At the molecular scale, we are focusing on how functional optimization and evolutionary history, i.e. phylogeny, shape protein sequences. We are showing that correlations arising from phylogeny are a double-edged sword, often confounding signal from functional optimization, but sometimes providing useful complementary information. We are improving sequence-based predictions for protein-protein interactions by exploiting information both from phylogeny and from the required complementarity of interacting residues. We are showing how various statistical models, including some based on natural language processing, encode phylogeny and constraints, and how they can generate new protein sequences. We are proposing methods to disentangle correlations in protein sequences due to optimization from those due to phylogeny, and investigating the importance of functional sectors of collectively correlated amino acids as an organizing principle of proteins. These contributions are improving our understanding of the sequence-function relationship of proteins.

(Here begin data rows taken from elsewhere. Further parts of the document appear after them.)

(** The first pool of a bucket wins. *)
Definition on_DeepBookPoolCreated (p : DeepBookPoolCreated.t) (inner : Inner.t) : Inner.t :=
  match Inner.deepbook_pools inner !! DeepBookPoolCreated.bucket_id p with
  | Some _ => inner
  | None =>
      inner <| Inner.deepbook_pools ::= <[DeepBookPoolCreated.bucket_id p := {|
          DeepBookPoolState.pool_id := DeepBookPoolCreated.pool_id p;
          DeepBookPoolState.base_asset_type := DeepBookPoolCreated.base_asset_type p;
          DeepBookPoolState.quote_asset_type := DeepBookPoolCreated.quote_asset_type p;
          DeepBookPoolState.tick_size := DeepBookPoolCreated.tick_size p;
          DeepBookPoolState.lot_size := DeepBookPoolCreated.lot_size p;
          DeepBookPoolState.min_size := DeepBookPoolCreated.min_size p;
          DeepBookPoolState.taker_fee := DeepBookPoolCreated.taker_fee p;
          DeepBookPoolState.maker_fee := DeepBookPoolCreated.maker_fee p
        |}]> |>
  end.

(** The first listing of a bucket wins. *)
Definition on_OptionMarketListed (m : OptionMarketListed.t) (inner : Inner.t) : Inner.t :=
  match Inner.exchange_markets inner !! OptionMarketListed.bucket m with
  | Some _ => inner
  | None =>
      inner <| Inner.exchange_markets ::= <[OptionMarketListed.bucket m := {|
          ExchangeMarketState.registry_id := OptionMarketListed.registry m;
          ExchangeMarketState.is_put := OptionMarketListed.is_put m
        |}]> |>
  end.
Definition stage_event_into_batch (inner : Inner.t) (event : ChainEvent.t) (sequence : Z) (tx_digest : rstring)
    (timestamp_ms : Z) (batch : CheckpointBatch.t) : CheckpointBatch.t :=
  match event with
  | ChainEvent.BucketCreated b =>
      stage_bucket inner (BucketCreated.bucket_id b) sequence batch
  | ChainEvent.WriteExecuted w =>
      let batch := stage_bucket inner (WriteExecuted.bucket_id w) sequence batch in
      push_position (write_position_row w sequence tx_digest timestamp_ms) batch
  | ChainEvent.Exercised e =>
      stage_bucket inner (Exercised.bucket_id e) sequence batch
  | ChainEvent.Redeemed r =>
      push_delete (to_hex (Redeemed.bucket_id r), u128_to_bigdecimal (Redeemed.range_start r)) batch
  | ChainEvent.BucketCleaned c =>
      stage_bucket inner (BucketCleaned.bucket_id c) sequence batch
  | ChainEvent.BucketInvalidated i =>
      stage_bucket inner (BucketInvalidated.bucket_id i) sequence batch
  | ChainEvent.BucketRevalidated r =>
      stage_bucket inner (BucketRevalidated.bucket_id r) sequence batch
  | ChainEvent.SignerCreated a =>
      stage_account inner (SignerCreated.signer_id a) sequence batch
  | ChainEvent.SigningKeyRotated r =>
      stage_account inner (SigningKeyRotated.signer_id r) sequence batch
  | ChainEvent.DeepBookPoolCreated p =>
      stage_deepbook_pool inner p timestamp_ms sequence batch
  | ChainEvent.CollateralizedWrite w =>
      stage_bucket inner (CollateralizedWrite.bucket_id w) sequence batch
  | ChainEvent.AuctionCreated a =>
      stage_rfq inner (AuctionCreated.auction_id a) sequence batch
  | ChainEvent.AuctionBid b =>
      let batch := stage_rfq inner (AuctionBid.auction_id b) sequence batch in
      push_bid (bid_row inner b sequence) batch
  | ChainEvent.AuctionSettled s =>
      stage_rfq inner (AuctionSettled.auction_id s) sequence batch
  | ChainEvent.AuctionUnfilled u =>
      stage_rfq inner (AuctionUnfilled.auction_id u) sequence batch
  | ChainEvent.RfqCreated r =>
      stage_rfq inner (RfqCreated.auction_id r) sequence batch
  | ChainEvent.RfqSettled s =>
      let batch := stage_rfq inner (RfqSettled.auction_id s) sequence batch in
      push_position (settled_position_row s sequence tx_digest timestamp_ms) batch
  | ChainEvent.RfqExpiredUnsold e =>
      stage_rfq inner (RfqExpiredUnsold.auction_id e) sequence batch
  | ChainEvent.VaultRfqSettled s =>
      let batch := stage_rfq inner (VaultRfqSettled.auction_id s) sequence batch in
      push_position (vault_settled_position_row s sequence tx_digest timestamp_ms) batch
  | ChainEvent.VaultRfqUnsold u =>
      stage_rfq inner (VaultRfqUnsold.auction_id u) sequence batch
  | ChainEvent.SwapRfqSettled s =>
      stage_rfq inner (SwapRfqSettled.swap_id s) sequence batch
  | ChainEvent.SwapRfqUnfilled u =>
      stage_rfq inner (SwapRfqUnfilled.swap_id u) sequence batch
  | ChainEvent.VaultCreated v =>
      stage_vault inner (VaultCreated.vault_id v) sequence batch
  | ChainEvent.VaultDeposit d =>
      let batch := stage_vault inner (VaultDeposit.vault_id d) sequence batch in
      stage_receipt inner (VaultDeposit.vault_id d, to_hex (VaultDeposit.depositor d), VaultDeposit.round d, RECEIPT_DEPOSIT) sequence batch
  | ChainEvent.SharesClaimed c =>
      stage_receipt inner (SharesClaimed.vault_id c, to_hex (SharesClaimed.owner c), SharesClaimed.round c, RECEIPT_DEPOSIT) sequence batch
  | ChainEvent.WithdrawInitiated w =>
      stage_receipt inner (WithdrawInitiated.vault_id w, to_hex (WithdrawInitiated.owner w), WithdrawInitiated.round w, RECEIPT_WITHDRAW) sequence batch
  | ChainEvent.WithdrawCompleted w =>
      stage_receipt inner (WithdrawCompleted.vault_id w, to_hex (WithdrawCompleted.owner w), WithdrawCompleted.round w, RECEIPT_WITHDRAW) sequence batch
  | ChainEvent.InstantWithdraw w =>
      let batch := stage_vault inner (InstantWithdraw.vault_id w) sequence batch in
      stage_receipt inner (InstantWithdraw.vault_id w, to_hex (InstantWithdraw.owner w), InstantWithdraw.round w, RECEIPT_DEPOSIT) sequence batch
  | ChainEvent.VaultBucketSelected s =>
      let batch := stage_vault inner (VaultBucketSelected.vault_id s) sequence batch in
      stage_vault_round inner (VaultBucketSelected.vault_id s) (VaultBucketSelected.round s) sequence batch
  | ChainEvent.VaultFeesCharged f =>
      stage_vault_round inner (VaultFeesCharged.vault_id f) (VaultFeesCharged.round f) sequence batch
  | ChainEvent.VaultRoundFinalized f =>
      let batch := stage_vault inner (VaultRoundFinalized.vault_id f) sequence batch in
      stage_vault_round inner (VaultRoundFinalized.vault_id f) (VaultRoundFinalized.round f) sequence batch
  | ChainEvent.VaultConfigApplied c =>
      stage_vault inner (VaultConfigApplied.vault_id c) sequence batch
  | ChainEvent.VaultDepositsPaused p =>
      stage_vault inner (VaultDepositsPaused.vault_id p) sequence batch
  | ChainEvent.PutBucketCreated b =>
      stage_bucket inner (PutBucketCreated.bucket_id b) sequence batch
  | ChainEvent.PutWriteExecuted w =>
      let batch := stage_bucket inner (PutWriteExecuted.bucket_id w) sequence batch in
      push_position (put_write_position_row w sequence tx_digest timestamp_ms) batch
  | ChainEvent.PutCollateralizedWrite w =>
      stage_bucket inner (PutCollateralizedWrite.bucket_id w) sequence batch
  | ChainEvent.PutExercised e =>
      stage_bucket inner (PutExercised.bucket_id e) sequence batch
  | ChainEvent.PutRedeemed r =>
      push_delete (to_hex (PutRedeemed.bucket_id r), u128_to_bigdecimal (PutRedeemed.range_start r)) batch
  | ChainEvent.PutBucketCleaned c =>
      stage_bucket inner (PutBucketCleaned.bucket_id c) sequence batch
  | ChainEvent.PutBucketInvalidated i =>
      stage_bucket inner (PutBucketInvalidated.bucket_id i) sequence batch
  | ChainEvent.PutBucketRevalidated r =>
      stage_bucket inner (PutBucketRevalidated.bucket_id r) sequence batch
  | ChainEvent.PutRfqCreated r =>
      stage_rfq inner (PutRfqCreated.auction_id r) sequence batch
  | ChainEvent.PutRfqSettled s =>
      let batch := stage_rfq inner (PutRfqSettled.auction_id s) sequence batch in
      push_position (put_settled_position_row s sequence tx_digest timestamp_ms) batch
  | ChainEvent.PutRfqExpiredUnsold e =>
      stage_rfq inner (PutRfqExpiredUnsold.auction_id e) sequence batch
  | ChainEvent.TvVaultCreated v =>
      stage_trading_vault inner (TvVaultCreated.vault_id v) sequence batch
  | ChainEvent.TvVaultClosing c =>
      stage_trading_vault inner (TvVaultClosing.vault_id c) sequence batch
  | ChainEvent.TvVaultClosed c =>
      stage_trading_vault inner (TvVaultClosed.vault_id c) sequence batch
  | ChainEvent.TvDepositsPaused p =>
      stage_trading_vault inner (TvDepositsPaused.vault_id p) sequence batch
  | ChainEvent.TvMmReleaseToggled t =>
      stage_trading_vault inner (TvMmReleaseToggled.vault_id t) sequence batch
  | ChainEvent.TvCuratorRotated r =>
      stage_trading_vault inner (TvCuratorRotated.vault_id r) sequence batch
  | ChainEvent.TvDeposited d =>
      stage_trading_vault inner (TvDeposited.vault_id d) sequence batch
  | ChainEvent.TvWithdrawRequested w =>
      let batch := stage_trading_vault inner (TvWithdrawRequested.vault_id w) sequence batch in
      stage_vault_position inner (TvWithdrawRequested.position_id w) sequence batch
  | ChainEvent.TvWithdrawFulfilled w =>
      let batch := stage_trading_vault inner (TvWithdrawFulfilled.vault_id w) sequence batch in
      stage_consumed inner w sequence batch
  | ChainEvent.TvPositionMinted m =>
      stage_vault_position inner (TvPositionMinted.position_id m) sequence batch
  | ChainEvent.TvPositionSplit s =>
      let batch := stage_vault_position inner (TvPositionSplit.parent_id s) sequence batch in
      stage_vault_position inner (TvPositionSplit.child_id s) sequence batch
  | ChainEvent.TvPositionMerged m =>
      let batch := stage_vault_position inner (TvPositionMerged.kept_id m) sequence batch in
      stage_vault_position inner (TvPositionMerged.merged_id m) sequence batch
  | ChainEvent.TvWipedPositionBurned b =>
      stage_vault_position inner (TvWipedPositionBurned.position_id b) sequence batch
  | ChainEvent.TvCapitalSynced c =>
      stage_trading_vault inner (TvCapitalSynced.vault_id c) sequence batch
  | ChainEvent.TvRiskStateChanged r =>
      stage_trading_vault inner (TvRiskStateChanged.vault_id r) sequence batch
  | ChainEvent.TvJuniorResetProposed p =>
      stage_trading_vault inner (TvJuniorResetProposed.vault_id p) sequence batch
  | ChainEvent.TvJuniorResetCancelled c =>
      stage_trading_vault inner (TvJuniorResetCancelled.vault_id c) sequence batch
  | ChainEvent.TvJuniorResetExecuted e =>
      stage_trading_vault inner (TvJuniorResetExecuted.vault_id e) sequence batch
  | ChainEvent.TvSettlementSnapshot s =>
      stage_trading_vault inner (TvSettlementSnapshot.vault_id s) sequence batch
  | ChainEvent.TvSettlementRedeemed r =>
      let batch := stage_trading_vault inner (TvSettlementRedeemed.vault_id r) sequence batch in
      stage_vault_position inner (TvSettlementRedeemed.position_id r) sequence batch
  | ChainEvent.TvPositionStored p =>
      let batch := stage_trading_vault inner (TvPositionStored.vault_id p) sequence batch in
      stage_trading_vault_position inner (TvPositionStored.vault_id p) (TvPositionStored.position_id p) sequence batch
  | ChainEvent.TvPositionRemoved p =>
      let batch := stage_trading_vault inner (TvPositionRemoved.vault_id p) sequence batch in
      stage_trading_vault_position inner (TvPositionRemoved.vault_id p) (TvPositionRemoved.position_id p) sequence batch
  | ChainEvent.TvPositionAppraised a =>
      stage_trading_vault_position inner (TvPositionAppraised.vault_id a) (TvPositionAppraised.position_id a) sequence batch
  | ChainEvent.TvVaultAppraised a =>
      stage_trading_vault inner (TvVaultAppraised.vault_id a) sequence batch
  | ChainEvent.TvExternalAccountSet s =>
      stage_trading_vault inner (TvExternalAccountSet.vault_id s) sequence batch
  | ChainEvent.TvExternalAccountCleared c =>
      stage_trading_vault inner (TvExternalAccountCleared.vault_id c) sequence batch
  | ChainEvent.TvExternalReleased r =>
      stage_trading_vault inner (TvExternalReleased.vault_id r) sequence batch
  | ChainEvent.TvExternalReturned r =>
      stage_trading_vault inner (TvExternalReturned.vault_id r) sequence batch
  | ChainEvent.EquityPosted p =>
      stage_trading_vault inner (EquityPosted.vault_id p) sequence batch
  | ChainEvent.OptionMarketListed m =>
      stage_exchange_market inner m sequence batch
  | _ => batch
  end.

At the scale of populations, we are analyzing the impact of optimization and contingency on the evolution of microbial populations. Natural microbial populations are not homogeneous and well-mixed, but possess complex spatial structures. We are working on building a general model of structured populations. We are also focusing on microorganisms with a rugged fitness landscape presenting several optima. In these realistic cases, populations tend to remain trapped in local optima. However, some spatial structures may help these populations to explore their fitness landscapes more efficiently than others. We are studying these effects quantitatively, to better understand the impact of spatial structure on evolution. We are also studying applications to the evolution of antimicrobial resistance, which is a major public health concern.